EXERCISE – Look through the data for the string "Lemma". Copy every line where it is found.

INPUT DATA –
--------

(* ===== verification/ExOptions.v ===== *)
(** * exchange/options.go, noop_exchange.go: the exchange's settings

    The options of the exchange, in the style of BlOptions.v, and the exchange that does
    nothing. Tickers and limiters are kept as the interval and rate they are made with. *)

From S2P Require Import Prelude GoStd Effects Access Node Evm BlOptions.

#[local] Open Scope string_scope.
#[local] Open Scope Z_scope.

Inductive XOption :=
| WithUpdateConfig (f : bool)
| WithAuthorizer (a : string)
| WithAuthorizedPeers (l : list string)
| WithAllowTransientConnection (t : bool)
| WithIpniPublishDisabled (d : bool)
| WithIpniPublishInterval (t : Z)
| WithIpniGetEndPoint (l : string)
| WithPoolHostMode (n : bool)
| WithIpniPublishChanBuffer (s : Z)
| WithIpniPublishMaxBatchSize (s : Z)
| WithIpniProviderEngineOptions (n : nat)
| WithDhtProviderOptions (n : nat)
| WithWg (wg : bool)
| WithIPFSApi (b : bool)
| WithIPFSNode (b : bool)
| WithMaxPushRate (r : Z).

Record xoptions := mkXOptions {
  x_authorizer : string;
  x_authorizedPeers : list string;
  x_allowTransientConnection : bool;
  x_ipniPublishDisabled : bool;
  x_poolHostMode : bool;
  x_ipniPublishTicker : Z;
  x_ipniPublishChanBuffer : Z;
  x_ipniPublishMaxBatchSize : Z;
  x_ipniGetEndpoint : string;
  x_updateConfig : bool;
  x_pushRate : Z
}.

(** time.NewTicker panics unless its interval is positive. *)
Definition newXOptions (l : list XOption) : outcome xoptions :=
  let tick := setting (fun o => match o with WithIpniPublishInterval t => Some (Some t) | _ => None end) None l in
  let endpoint := setting (fun o => match o with WithIpniGetEndPoint s => Some s | _ => None end) "" l in
  if existsb (fun o => match o with WithIpniPublishInterval t => t <=? 0 | _ => false end) l then Panic
  else Ok {|
    x_authorizer := setting (fun o => match o with WithAuthorizer a => Some a | _ => None end) "" l;
    x_authorizedPeers := setting (fun o => match o with WithAuthorizedPeers a => Some a | _ => None end) [] l;
    x_allowTransientConnection := setting (fun o => match o with WithAllowTransientConnection b => Some b | _ => None end) false l;
    x_ipniPublishDisabled := setting (fun o => match o with WithIpniPublishDisabled b => Some b | _ => None end) false l;
    x_poolHostMode := setting (fun o => match o with WithPoolHostMode b => Some b | _ => None end) false l;
    x_ipniPublishTicker := match tick with Some t => t | None => 10 * second end;
    x_ipniPublishChanBuffer := setting (fun o => match o with WithIpniPublishChanBuffer s => Some s | _ => None end) 1 l;
    x_ipniPublishMaxBatchSize := setting (fun o => match o with WithIpniPublishMaxBatchSize s => Some s | _ => None end) (Z.shiftl 16 10) l;
    x_ipniGetEndpoint := if (endpoint =? "")%string then "https://cid.contact/cid/" else endpoint;
    x_updateConfig := setting (fun o => match o with WithUpdateConfig b => Some b | _ => None end) false l;
    x_pushRate := setting (fun o => match o with WithMaxPushRate r => Some r | _ => None end) 1000 l |}.

(** NoopExchange: every operation succeeds, and no provider is found. *)
Definition NoopExchange_op : outcome () := Ok ().
Definition NoopExchange_FindProvidersIpni : outcome (list (string * list string)) := Ok [].

(** Every option list without a non-positive interval is accepted, and what comes last wins. *)
Lemma newXOptions_last l t : Forall (fun o => match o with WithIpniPublishInterval t => 0 < t | _ => True end) l -> 0 < t ->
  exists o, newXOptions (l ++ [WithIpniPublishInterval t])%list = Ok o /\ x_ipniPublishTicker o = t /\
    x_ipniGetEndpoint o <> "".
Proof.
  intros Hl Ht. unfold newXOptions.
  assert (existsb (fun o => match o with WithIpniPublishInterval t => t <=? 0 | _ => false end) (l ++ [WithIpniPublishInterval t]) = false) as ->.
  { rewrite existsb_app. cbn. rewrite orb_false_r. apply orb_false_iff. split; [|lia].
    induction Hl as [|o l Ho _ IH]; [done|]. cbn. rewrite IH, orb_false_r. destruct o; try done. lia. }
  eexists. split; [reflexivity|]. cbn [x_ipniPublishTicker x_ipniGetEndpoint]. rewrite !setting_app. cbn [setting fold_left].
  split; [reflexivity|]. case_match eqn:E; [done|]. by apply String.eqb_neq.
Qed.
(** A receive from the channel, which lets the first waiting sender in. *)
Definition receive (s : Pub) : option (PCid * Pub) :=
  let put b w := mkPub b w (p_unpublished s) (p_publishing s) (p_inflight s) (p_done s) (p_cancelled s) (p_running s) in
  match p_buffer s, p_blocked s with
  | c :: buf, d :: rest => Some (c, put (buf ++ [d])%list rest)
  | c :: buf, [] => Some (c, put buf [])
  | [], d :: rest => Some (d, put [] rest)        (** an unbuffered channel *)
  | [], [] => None
  end.

Inductive PEv :=
| ENotify (l : PLink)              (** notifyReceivedLink is called *)
| ERecv                            (** case c := <-p.buffer *)
| ETick                            (** case <-ipniPublishTicker.C *)
| EDone (ok : bool)                (** the oldest publish call returns *)
| ECancel                          (** shutdown *)
| EStop.                           (** case <-p.ctx.Done() *)

Definition send (c : PCid) (s : Pub) : Pub :=
  if (length (p_buffer s) <? cap)%nat
  then mkPub (p_buffer s ++ [c])%list (p_blocked s) (p_unpublished s) (p_publishing s) (p_inflight s) (p_done s)
         (p_cancelled s) (p_running s)
  else mkPub (p_buffer s) (p_blocked s ++ [c])%list (p_unpublished s) (p_publishing s) (p_inflight s) (p_done s)
         (p_cancelled s) (p_running s).

Definition notifyReceivedLink (l : PLink) (s : Pub) : Pub :=
  if hub then s
  else match announceable l with Some c => send c s | None => s end.

Definition pub_step (e : PEv) (s : Pub) : option Pub :=
  match e with
  | ENotify l => Some (notifyReceivedLink l s)
  | ERecv => if p_running s then match receive s with Some (c, s') => Some (maybePublish (collect c s')) | None => None end
             else None
  | ETick => if p_running s then Some (maybePublish s) else None
  | EDone ok =>
      match p_inflight s with
      | b :: rest => Some (mkPub (p_buffer s) (p_blocked s) (p_unpublished s) false rest (p_done s ++ [(ok, b)])%list
                             (p_cancelled s) (p_running s))
      | [] => None
      end
  | ECancel => Some (mkPub (p_buffer s) (p_blocked s) (p_unpublished s) (p_publishing s) (p_inflight s) (p_done s) true (p_running s))
  | EStop => if p_running s && p_cancelled s
             then Some (mkPub (p_buffer s) (p_blocked s) (p_unpublished s) (p_publishing s) (p_inflight s) (p_done s) true false)
             else None
  end.

Fixpoint pub_run (es : list PEv) (s : Pub) : option Pub :=
  match es with
  | [] => Some s
  | e :: es => s' ← pub_step e s; pub_run es s'
  end.

(** ** Nothing is lost on the way, and one call runs at a time *)

(** The CID is somewhere between the channel and a publish call. *)
Definition holds (s : Pub) (c : string) : Prop :=
  c ∈ map pc_text (p_buffer s ++ p_blocked s) \/ c ∈ p_unpublished s \/
  hash c ∈ concat (p_inflight s) \/ hash c ∈ concat (map snd (p_done s)).

Definition single (s : Pub) : Prop :=
  (length (p_inflight s) <= 1)%nat /\ (p_publishing s = true <-> p_inflight s <> []).

Lemma batch_elem m c : c ∈ m -> hash c ∈ batch m.
Proof. intros H. unfold batch. apply list_elem_of_fmap. exists c. split; [done|]. by apply elem_of_elements. Qed.

Lemma maybePublish_single s : single s -> single (maybePublish s).
Proof.
  unfold maybePublish. destruct (bool_decide _); [done|]. destruct (p_publishing s) eqn:E; [done|].
  intros [H1 H2]. rewrite E in H2. unfold single. cbn.
  destruct (p_inflight s) as [|b l] eqn:E2; [cbn; split; [lia|done]|].
  assert (false = true) by (by apply H2). done.
Qed.

Lemma maybePublish_holds s c : holds s c -> holds (maybePublish s) c.
Proof.
  unfold maybePublish. destruct (bool_decide _); [done|]. destruct (p_publishing s); [done|].
  unfold holds. cbn. rewrite concat_app. cbn. rewrite app_nil_r, elem_of_app.
  intros [H|[H%batch_elem|[H|H]]]; tauto.
Qed.

Lemma receive_spec s c s' : receive s = Some (c, s') ->
  c :: (p_buffer s' ++ p_blocked s') = (p_buffer s ++ p_blocked s)%list /\ p_unpublished s' = p_unpublished s /\
  p_publishing s' = p_publishing s /\ p_inflight s' = p_inflight s /\ p_done s' = p_done s /\
  p_cancelled s' = p_cancelled s /\ p_running s' = p_running s.
Proof.
  unfold receive. destruct (p_buffer s) as [|b buf], (p_blocked s) as [|d rest]; intros [= <- <-]; cbn; auto 10.
  rewrite <- app_assoc. auto 10.
Qed.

--------

OUTPUT OF THE TASK –
Lemma newXOptions_last l t : Forall (fun o => match o with WithIpniPublishInterval t => 0 < t | _ => True end) l -> 0 < t ->
Lemma batch_elem m c : c ∈ m -> hash c ∈ batch m.
Lemma maybePublish_single s : single s -> single (maybePublish s).
Lemma maybePublish_holds s c : holds s c -> holds (maybePublish s) c.
Lemma receive_spec s c s' : receive s = Some (c, s') ->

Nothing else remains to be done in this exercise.